Topology-Constrained Learning for Efficient Laparoscopic Liver Landmark Detection
- URL: http://arxiv.org/abs/2507.00519v1
- Date: Tue, 01 Jul 2025 07:35:36 GMT
- Title: Topology-Constrained Learning for Efficient Laparoscopic Liver Landmark Detection
- Authors: Ruize Cui, Jiaan Zhang, Jialun Pei, Kai Wang, Pheng-Ann Heng, Jing Qin,
- Abstract summary: Liver landmarks provide crucial anatomical guidance to the surgeon during laparoscopic liver surgery.<n>TopoNet is a novel topology-constrained learning framework for laparoscopic liver landmark detection.<n>Our framework adopts a snake-CNN dual-path encoder to simultaneously capture detailed RGB texture information and depth-informed topological structures.
- Score: 46.2391319253146
- License: http://creativecommons.org/publicdomain/zero/1.0/
- Abstract: Liver landmarks provide crucial anatomical guidance to the surgeon during laparoscopic liver surgery to minimize surgical risk.
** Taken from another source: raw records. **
(* ===== verification/ExtentPtr.v ===== *)
(** * Encoded extent and block pointers (storage/src/fs/cocoonfs/extent_ptr.rs)

    The encoded pointers wrap an array of eight bytes, here a list of bytes. *)

From S2P Require Import Prelude BitManip Errors Layout.
Import BitManip Errors Layout.

Module ExtentPtr.

Definition EXTENT_ALLOCATION_BLOCKS_ENCODING_BITS : Z := 6.
Definition MAX_EXTENT_ALLOCATION_BLOCKS : Z := 2 ^ EXTENT_ALLOCATION_BLOCKS_ENCODING_BITS.
Definition RESERVED_ENCODING_BITS : Z := 7.

Section Ops.
Context {B : Build}.
Abbreviation res := (outcome NvFsError).

(** ** [EncodedExtentPtr] *)

Definition extent_ptr_encode_nil : list Z := to_le_bytes 8 (unot 64 0).

Definition extent_ptr_encode (extent : option BlockRange) (indirect : bool) : res (list Z) :=
  match extent with
  | None => Ok extent_ptr_encode_nil
  | Some extent =>
      let! extent_allocation_blocks := block_count extent in
      if (extent_allocation_blocks =? 0) || (MAX_EXTENT_ALLOCATION_BLOCKS <? extent_allocation_blocks)
      then err_internal
      else
        let! encoded_extent_allocation_blocks := usub 64 extent_allocation_blocks 1 in
        let extent_allocation_block_begin := rng_begin extent in
        let! encoded_begin :=
          ushl 64 extent_allocation_block_begin (EXTENT_ALLOCATION_BLOCKS_ENCODING_BITS + 1) in
        let! back := ushr 64 encoded_begin (EXTENT_ALLOCATION_BLOCKS_ENCODING_BITS + 1) in
        if negb (back =? extent_allocation_block_begin) then err_internal
        else
          let! encoded_blocks := ushl 64 encoded_extent_allocation_blocks 1 in
          Ok (to_le_bytes 8 (Z.lor (Z.lor encoded_begin encoded_blocks) (Z.b2z indirect)))
  end.

Definition extent_ptr_decode (self : list Z) (allocation_block_size_128b_log2 : Z) :
    res (option (BlockRange * bool)) :=
  let encoded_extent_ptr := from_le_bytes self in
  if encoded_extent_ptr =? unot 64 0 then Ok None
  else
    let indirect := negb (Z.land encoded_extent_ptr 1 =? 0) in
    let! encoded_extent_ptr := ushr 64 encoded_extent_ptr 1 in
    let! one := ushl 64 1 EXTENT_ALLOCATION_BLOCKS_ENCODING_BITS in
    let! mask := usub 64 one 1 in
    let encoded_extent_allocation_blocks := Z.land encoded_extent_ptr mask in
    let! extent_allocation_blocks := uadd 64 encoded_extent_allocation_blocks 1 in
    let! extent_allocation_blocks_begin :=
      ushr 64 encoded_extent_ptr EXTENT_ALLOCATION_BLOCKS_ENCODING_BITS in
    let! extent_allocation_blocks_end :=
      uadd 64 extent_allocation_blocks_begin extent_allocation_blocks in
    let! t := uadd 32 allocation_block_size_128b_log2 7 in
    let! n := usub 32 64 t in
    let! top := ushr 64 extent_allocation_blocks_end n in
    if negb (top =? 0) then Err (from_format InvalidExtents)
    else
      let! r := range_from extent_allocation_blocks_begin extent_allocation_blocks in
      Ok (Some (r, indirect)).

(** ** [EncodedBlockPtr] *)

Definition block_ptr_encode_nil : list Z := to_le_bytes 8 (unot 64 0).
However, the tubular structural properties of landmarks and dynamic intraoperative deformations pose significant challenges for automatic landmark detection. In this study, we introduce TopoNet, a novel topology-constrained learning framework for laparoscopic liver landmark detection. Our framework adopts a snake-CNN dual-path encoder to simultaneously capture detailed RGB texture information and depth-informed topological structures. Meanwhile, we propose a boundary-aware topology fusion (BTF) module, which adaptively merges RGB-D features to enhance edge perception while preserving global topology. Additionally, a topological constraint loss function is embedded, which contains a center-line constraint loss and a topological persistence loss to ensure homotopy equivalence between predictions and labels. Extensive experiments on L3D and P2ILF datasets demonstrate that TopoNet achieves outstanding accuracy and computational complexity, highlighting the potential for clinical applications in laparoscopic liver surgery. Our code will be available at https://github.com/cuiruize/TopoNet.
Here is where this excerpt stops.